● Stored data
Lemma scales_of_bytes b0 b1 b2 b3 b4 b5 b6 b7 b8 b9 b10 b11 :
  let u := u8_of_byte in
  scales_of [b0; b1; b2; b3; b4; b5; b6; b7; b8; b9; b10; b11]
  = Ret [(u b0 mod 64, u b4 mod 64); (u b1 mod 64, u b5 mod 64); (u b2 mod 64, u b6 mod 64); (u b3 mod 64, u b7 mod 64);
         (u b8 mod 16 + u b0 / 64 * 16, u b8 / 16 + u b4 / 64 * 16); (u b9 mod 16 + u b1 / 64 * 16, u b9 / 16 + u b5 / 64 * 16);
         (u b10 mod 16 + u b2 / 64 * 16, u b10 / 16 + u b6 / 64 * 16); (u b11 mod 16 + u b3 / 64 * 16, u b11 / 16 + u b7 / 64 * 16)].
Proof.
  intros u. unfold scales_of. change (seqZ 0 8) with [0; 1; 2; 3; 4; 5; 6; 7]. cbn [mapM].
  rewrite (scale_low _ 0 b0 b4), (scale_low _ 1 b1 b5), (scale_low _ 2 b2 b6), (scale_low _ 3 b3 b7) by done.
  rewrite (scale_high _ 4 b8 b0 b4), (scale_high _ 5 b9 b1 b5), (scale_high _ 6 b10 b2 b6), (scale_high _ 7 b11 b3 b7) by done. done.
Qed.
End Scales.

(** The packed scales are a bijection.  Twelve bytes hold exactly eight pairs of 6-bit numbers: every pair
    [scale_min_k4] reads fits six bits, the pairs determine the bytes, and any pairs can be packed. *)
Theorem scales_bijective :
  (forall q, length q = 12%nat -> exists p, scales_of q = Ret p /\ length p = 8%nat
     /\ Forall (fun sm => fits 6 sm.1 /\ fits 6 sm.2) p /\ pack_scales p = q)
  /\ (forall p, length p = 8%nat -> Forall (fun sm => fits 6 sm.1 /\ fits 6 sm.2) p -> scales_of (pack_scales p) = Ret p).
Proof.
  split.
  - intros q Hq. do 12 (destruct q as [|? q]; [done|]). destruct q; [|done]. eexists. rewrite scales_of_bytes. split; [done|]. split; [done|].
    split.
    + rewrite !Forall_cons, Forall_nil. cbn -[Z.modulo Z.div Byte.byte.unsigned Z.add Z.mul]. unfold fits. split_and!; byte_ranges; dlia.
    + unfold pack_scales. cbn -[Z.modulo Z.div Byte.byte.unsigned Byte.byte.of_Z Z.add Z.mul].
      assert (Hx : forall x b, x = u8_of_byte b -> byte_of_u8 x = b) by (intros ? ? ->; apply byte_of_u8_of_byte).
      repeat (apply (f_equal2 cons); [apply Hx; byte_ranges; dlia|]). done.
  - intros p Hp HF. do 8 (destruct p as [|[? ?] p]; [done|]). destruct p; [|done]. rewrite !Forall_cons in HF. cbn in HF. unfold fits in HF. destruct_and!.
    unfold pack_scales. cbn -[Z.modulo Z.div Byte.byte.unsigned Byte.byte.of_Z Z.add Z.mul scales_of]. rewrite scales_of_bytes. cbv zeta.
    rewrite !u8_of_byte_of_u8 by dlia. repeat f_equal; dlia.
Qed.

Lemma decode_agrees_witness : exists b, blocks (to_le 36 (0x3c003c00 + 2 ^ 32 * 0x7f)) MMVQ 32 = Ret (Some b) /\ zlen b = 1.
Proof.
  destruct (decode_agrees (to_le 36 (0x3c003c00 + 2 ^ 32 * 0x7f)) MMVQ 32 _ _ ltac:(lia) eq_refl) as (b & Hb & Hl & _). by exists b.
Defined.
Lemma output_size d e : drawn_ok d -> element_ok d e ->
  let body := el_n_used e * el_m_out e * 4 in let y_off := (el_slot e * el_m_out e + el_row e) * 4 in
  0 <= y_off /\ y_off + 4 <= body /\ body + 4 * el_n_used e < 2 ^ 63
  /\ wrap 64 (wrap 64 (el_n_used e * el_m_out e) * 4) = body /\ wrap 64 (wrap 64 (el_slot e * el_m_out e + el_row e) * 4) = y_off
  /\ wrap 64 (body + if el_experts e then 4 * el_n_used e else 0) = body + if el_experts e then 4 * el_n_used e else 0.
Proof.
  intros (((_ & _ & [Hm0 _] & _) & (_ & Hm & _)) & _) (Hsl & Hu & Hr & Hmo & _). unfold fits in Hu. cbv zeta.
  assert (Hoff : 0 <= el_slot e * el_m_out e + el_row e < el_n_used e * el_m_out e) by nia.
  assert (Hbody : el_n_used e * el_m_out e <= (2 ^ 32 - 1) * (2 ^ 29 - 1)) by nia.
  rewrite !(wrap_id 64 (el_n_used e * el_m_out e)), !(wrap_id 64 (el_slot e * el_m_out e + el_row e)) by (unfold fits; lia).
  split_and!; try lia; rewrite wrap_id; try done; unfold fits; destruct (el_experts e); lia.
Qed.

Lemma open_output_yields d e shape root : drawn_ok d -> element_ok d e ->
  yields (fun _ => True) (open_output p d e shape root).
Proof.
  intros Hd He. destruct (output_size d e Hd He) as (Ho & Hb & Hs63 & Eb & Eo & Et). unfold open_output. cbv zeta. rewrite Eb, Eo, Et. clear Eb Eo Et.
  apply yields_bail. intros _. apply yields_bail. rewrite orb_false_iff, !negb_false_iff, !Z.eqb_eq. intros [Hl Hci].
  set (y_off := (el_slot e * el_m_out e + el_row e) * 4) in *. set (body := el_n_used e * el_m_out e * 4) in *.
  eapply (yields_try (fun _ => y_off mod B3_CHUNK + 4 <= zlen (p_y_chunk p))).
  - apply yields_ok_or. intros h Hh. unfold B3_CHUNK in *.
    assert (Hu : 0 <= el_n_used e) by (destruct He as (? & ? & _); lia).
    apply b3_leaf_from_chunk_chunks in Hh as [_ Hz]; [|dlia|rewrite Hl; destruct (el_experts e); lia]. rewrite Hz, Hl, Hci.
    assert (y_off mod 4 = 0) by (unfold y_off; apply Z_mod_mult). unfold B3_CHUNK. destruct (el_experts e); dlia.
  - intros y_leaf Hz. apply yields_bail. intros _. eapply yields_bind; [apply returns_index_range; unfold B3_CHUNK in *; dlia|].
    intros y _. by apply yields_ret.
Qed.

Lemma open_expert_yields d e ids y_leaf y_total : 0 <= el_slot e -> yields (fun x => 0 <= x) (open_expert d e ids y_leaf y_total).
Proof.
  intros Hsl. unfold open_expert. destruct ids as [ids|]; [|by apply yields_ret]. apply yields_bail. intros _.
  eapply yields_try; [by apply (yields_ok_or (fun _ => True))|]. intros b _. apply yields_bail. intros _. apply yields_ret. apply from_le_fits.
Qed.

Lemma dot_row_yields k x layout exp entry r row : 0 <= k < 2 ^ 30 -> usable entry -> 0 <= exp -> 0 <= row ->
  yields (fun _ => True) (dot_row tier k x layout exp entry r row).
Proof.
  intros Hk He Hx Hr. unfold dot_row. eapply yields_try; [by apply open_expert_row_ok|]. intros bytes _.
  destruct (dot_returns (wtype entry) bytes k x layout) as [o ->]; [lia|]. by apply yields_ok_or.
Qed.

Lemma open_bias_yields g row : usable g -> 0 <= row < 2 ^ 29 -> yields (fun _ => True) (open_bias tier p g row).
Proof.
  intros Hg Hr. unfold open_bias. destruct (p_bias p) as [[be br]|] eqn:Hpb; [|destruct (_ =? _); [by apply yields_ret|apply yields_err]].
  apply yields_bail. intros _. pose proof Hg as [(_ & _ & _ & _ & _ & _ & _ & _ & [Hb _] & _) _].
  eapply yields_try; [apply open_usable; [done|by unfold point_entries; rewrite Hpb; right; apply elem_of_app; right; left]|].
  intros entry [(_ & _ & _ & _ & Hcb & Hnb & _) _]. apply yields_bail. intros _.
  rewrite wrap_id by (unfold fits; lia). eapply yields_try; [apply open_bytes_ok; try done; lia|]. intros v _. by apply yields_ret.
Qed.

● Exercise prompt
The response should contain only a verbatim copy of the lines from the line with "apply yields_bail. intros _. pose" to the final line of the records.

● Expected output
  apply yields_bail. intros _. pose proof Hg as [(_ & _ & _ & _ & _ & _ & _ & _ & [Hb _] & _) _].
  eapply yields_try; [apply open_usable; [done|by unfold point_entries; rewrite Hpb; right; apply elem_of_app; right; left]|].
  intros entry [(_ & _ & _ & _ & Hcb & Hnb & _) _]. apply yields_bail. intros _.
  rewrite wrap_id by (unfold fits; lia). eapply yields_try; [apply open_bytes_ok; try done; lia|]. intros v _. by apply yields_ret.
Qed.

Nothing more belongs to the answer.